*Directions for this task*. Please copy out all the data. Every detail stays the same.

==== Information shown

(** * Funding-rate arbitrage engine of binance.py: a shallow embedding

    The development follows [src/binance.py]: the tools that talk to the
    exchange ([get_symbol_price], [get_account_balance],
    [place_market_order], [get_funding_rate_history],
    [place_futures_order]), the hedge executor
    [execute_hedge_arbitrage_strategy] and the scanner
    [find_arbitrage_pairs].

    Modelling conventions.
    - Numbers.  A Python float is a binary64 value.  A finite float is
      carried as the rational it stands for ([Q]), on which comparisons,
      [min], [abs] and negation are exact.  The arithmetic that rounds,
      the fees and the profit of lines 269-277, is carried out in binary64
      ([PrimFloat.float]): [to_binary64] goes from the rational to the
      float, [round_binary64] is [round(x, ndigits)] on a float.
      NaN and the infinities, which [float(...)] accepts as the texts
      'nan' and 'inf', have no counterpart among the inputs ([scalar]):
      statements about quantities, balances, rates and prices are about
      finite ones.  The quotient of line 356 is kept as the exact ratio
      and [round(stability, 2)] of line 369 is taken on that ratio, ties
      to even; the code rounds the binary64 quotient, which differs in
      the last digit when the ratio is a decimal tie (37 aligned samples
      of 40 are reported as 0.93 by the code and as 0.92 here).
    - A value that the code hands to [float(...)] is a [scalar]: either
      numeric text or a number that [float] turns into the finite float
      of value [q] ([Num q]), or something [float] rejects ([Junk]).  A
      dictionary key that may be absent is an [option].
    - The exchange is an oracle [Exchange]: for every endpoint, the reply
      to the request issued at time [t], where time is the number of
      events (requests and sleeps) the process has produced so far.  A
      request is answered by a [response] (status code, decoded JSON body,
      text) or not at all ([NoReply]: [requests] raises).  Request signing,
      timestamps and headers are glue and are left out.
    - Code runs in a state-and-exception monad over [World]: the
      chronological event [log] and the contents of the [lru_cache] that
      decorates [get_symbol_price].
    - [mcp.use_tool(name, args...)] is read as a call of the tool
      registered under [name]. *)

From Stdlib Require Import QArith Qabs Qround Qminmax ZArith List String Bool Lia Lqa.
From Stdlib Require Import Sorting.Sorted Sorting.Permutation.
From Stdlib Require Import Floats.
Import ListNotations.
Open Scope string_scope.
Open Scope Q_scope.

(** ** Numbers *)

Definition Qltb (x y : Q) : bool := negb (Qle_bool y x).

Infix "<?" := Qltb (at level 70, no associativity) : Q_scope.
Infix "<=?" := Qle_bool (at level 70, no associativity) : Q_scope.

(** Python's [min(a, b)]: [b] when [b < a], else [a]. *)
Definition py_min (a b : Q) : Q := if b <? a then b else a.

(** Nearest integer, ties to even. *)
Definition round_half_even (x : Q) : Z :=
  let f := Qfloor x in
  match Qcompare (x - inject_Z f)%Q (1 # 2)%Q with
  | Lt => f
  | Gt => (f + 1)%Z
  | Eq => if Z.even f then f else (f + 1)%Z
  end.

(** Python's [round(x, ndigits)] on an exact value. *)
Definition round (x : Q) (ndigits : nat) : Q :=
  let scale := Pos.pow 10 (Pos.of_nat ndigits) in
  match ndigits with
  | O => inject_Z (round_half_even x)
  | S _ => round_half_even (x * inject_Z (Zpos scale)) # scale
  end.

(** ** Binary64 *)

(** The rational a finite binary64 value stands for. *)
Definition exact_value (x : PrimFloat.float) : option Q :=
  match Prim2SF x with
  | S754_zero _ => Some 0
  | S754_finite s m e =>
      let v := inject_Z (Zpos m) * Qpower 2 e in
      Some (if s then - v else v)
  | S754_infinity _ => None
  | S754_nan => None
  end.

Definition signbit (x : PrimFloat.float) : bool :=
  match Prim2SF x with
  | S754_zero s => s
  | S754_finite s _ _ => s
  | S754_infinity s => s
  | S754_nan => false
  end.

(** The binary64 value nearest to a rational, ties to even: what
    [float(text)] makes of a decimal text, and the float itself when the
    rational is the value of a float.  The quotient of numerator and
    denominator is rounded once, by the division of the IEEE 754
    specification. *)
Definition to_binary64 (q : Q) : PrimFloat.float :=
  match Qnum q with
  | Z0 => PrimFloat.zero
  | Zpos n =>
      SF2Prim (SFdiv prec emax (S754_finite false n 0)
                                (S754_finite false (Qden q) 0))
  | Zneg n =>
      SF2Prim (SFdiv prec emax (S754_finite true n 0)
                                (S754_finite false (Qden q) 0))
  end.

========

*Exercise response*.
(** * Funding-rate arbitrage engine of binance.py: a shallow embedding

    The development follows [src/binance.py]: the tools that talk to the
    exchange ([get_symbol_price], [get_account_balance],
    [place_market_order], [get_funding_rate_history],
    [place_futures_order]), the hedge executor
    [execute_hedge_arbitrage_strategy] and the scanner
    [find_arbitrage_pairs].

    Modelling conventions.
    - Numbers.  A Python float is a binary64 value.  A finite float is
      carried as the rational it stands for ([Q]), on which comparisons,
      [min], [abs] and negation are exact.  The arithmetic that rounds,
      the fees and the profit of lines 269-277, is carried out in binary64
      ([PrimFloat.float]): [to_binary64] goes from the rational to the
      float, [round_binary64] is [round(x, ndigits)] on a float.
      NaN and the infinities, which [float(...)] accepts as the texts
      'nan' and 'inf', have no counterpart among the inputs ([scalar]):
      statements about quantities, balances, rates and prices are about
      finite ones.  The quotient of line 356 is kept as the exact ratio
      and [round(stability, 2)] of line 369 is taken on that ratio, ties
      to even; the code rounds the binary64 quotient, which differs in
      the last digit when the ratio is a decimal tie (37 aligned samples
      of 40 are reported as 0.93 by the code and as 0.92 here).
    - A value that the code hands to [float(...)] is a [scalar]: either
      numeric text or a number that [float] turns into the finite float
      of value [q] ([Num q]), or something [float] rejects ([Junk]).  A
      dictionary key that may be absent is an [option].
    - The exchange is an oracle [Exchange]: for every endpoint, the reply
      to the request issued at time [t], where time is the number of
      events (requests and sleeps) the process has produced so far.  A
      request is answered by a [response] (status code, decoded JSON body,
      text) or not at all ([NoReply]: [requests] raises).  Request signing,
      timestamps and headers are glue and are left out.
    - Code runs in a state-and-exception monad over [World]: the
      chronological event [log] and the contents of the [lru_cache] that
      decorates [get_symbol_price].
    - [mcp.use_tool(name, args...)] is read as a call of the tool
      registered under [name]. *)

From Stdlib Require Import QArith Qabs Qround Qminmax ZArith List String Bool Lia Lqa.
From Stdlib Require Import Sorting.Sorted Sorting.Permutation.
From Stdlib Require Import Floats.
Import ListNotations.
Open Scope string_scope.
Open Scope Q_scope.

(** ** Numbers *)

Definition Qltb (x y : Q) : bool := negb (Qle_bool y x).

Infix "<?" := Qltb (at level 70, no associativity) : Q_scope.
Infix "<=?" := Qle_bool (at level 70, no associativity) : Q_scope.

(** Python's [min(a, b)]: [b] when [b < a], else [a]. *)
Definition py_min (a b : Q) : Q := if b <? a then b else a.

(** Nearest integer, ties to even. *)
Definition round_half_even (x : Q) : Z :=
  let f := Qfloor x in
  match Qcompare (x - inject_Z f)%Q (1 # 2)%Q with
  | Lt => f
  | Gt => (f + 1)%Z
  | Eq => if Z.even f then f else (f + 1)%Z
  end.

(** Python's [round(x, ndigits)] on an exact value. *)
Definition round (x : Q) (ndigits : nat) : Q :=
  let scale := Pos.pow 10 (Pos.of_nat ndigits) in
  match ndigits with
  | O => inject_Z (round_half_even x)
  | S _ => round_half_even (x * inject_Z (Zpos scale)) # scale
  end.

(** ** Binary64 *)

(** The rational a finite binary64 value stands for. *)
Definition exact_value (x : PrimFloat.float) : option Q :=
  match Prim2SF x with
  | S754_zero _ => Some 0
  | S754_finite s m e =>
      let v := inject_Z (Zpos m) * Qpower 2 e in
      Some (if s then - v else v)
  | S754_infinity _ => None
  | S754_nan => None
  end.

Definition signbit (x : PrimFloat.float) : bool :=
  match Prim2SF x with
  | S754_zero s => s
  | S754_finite s _ _ => s
  | S754_infinity s => s
  | S754_nan => false
  end.

(** The binary64 value nearest to a rational, ties to even: what
    [float(text)] makes of a decimal text, and the float itself when the
    rational is the value of a float.  The quotient of numerator and
    denominator is rounded once, by the division of the IEEE 754
    specification. *)
Definition to_binary64 (q : Q) : PrimFloat.float :=
  match Qnum q with
  | Z0 => PrimFloat.zero
  | Zpos n =>
      SF2Prim (SFdiv prec emax (S754_finite false n 0)
                                (S754_finite false (Qden q) 0))
  | Zneg n =>
      SF2Prim (SFdiv prec emax (S754_finite true n 0)
                                (S754_finite false (Qden q) 0))
  end.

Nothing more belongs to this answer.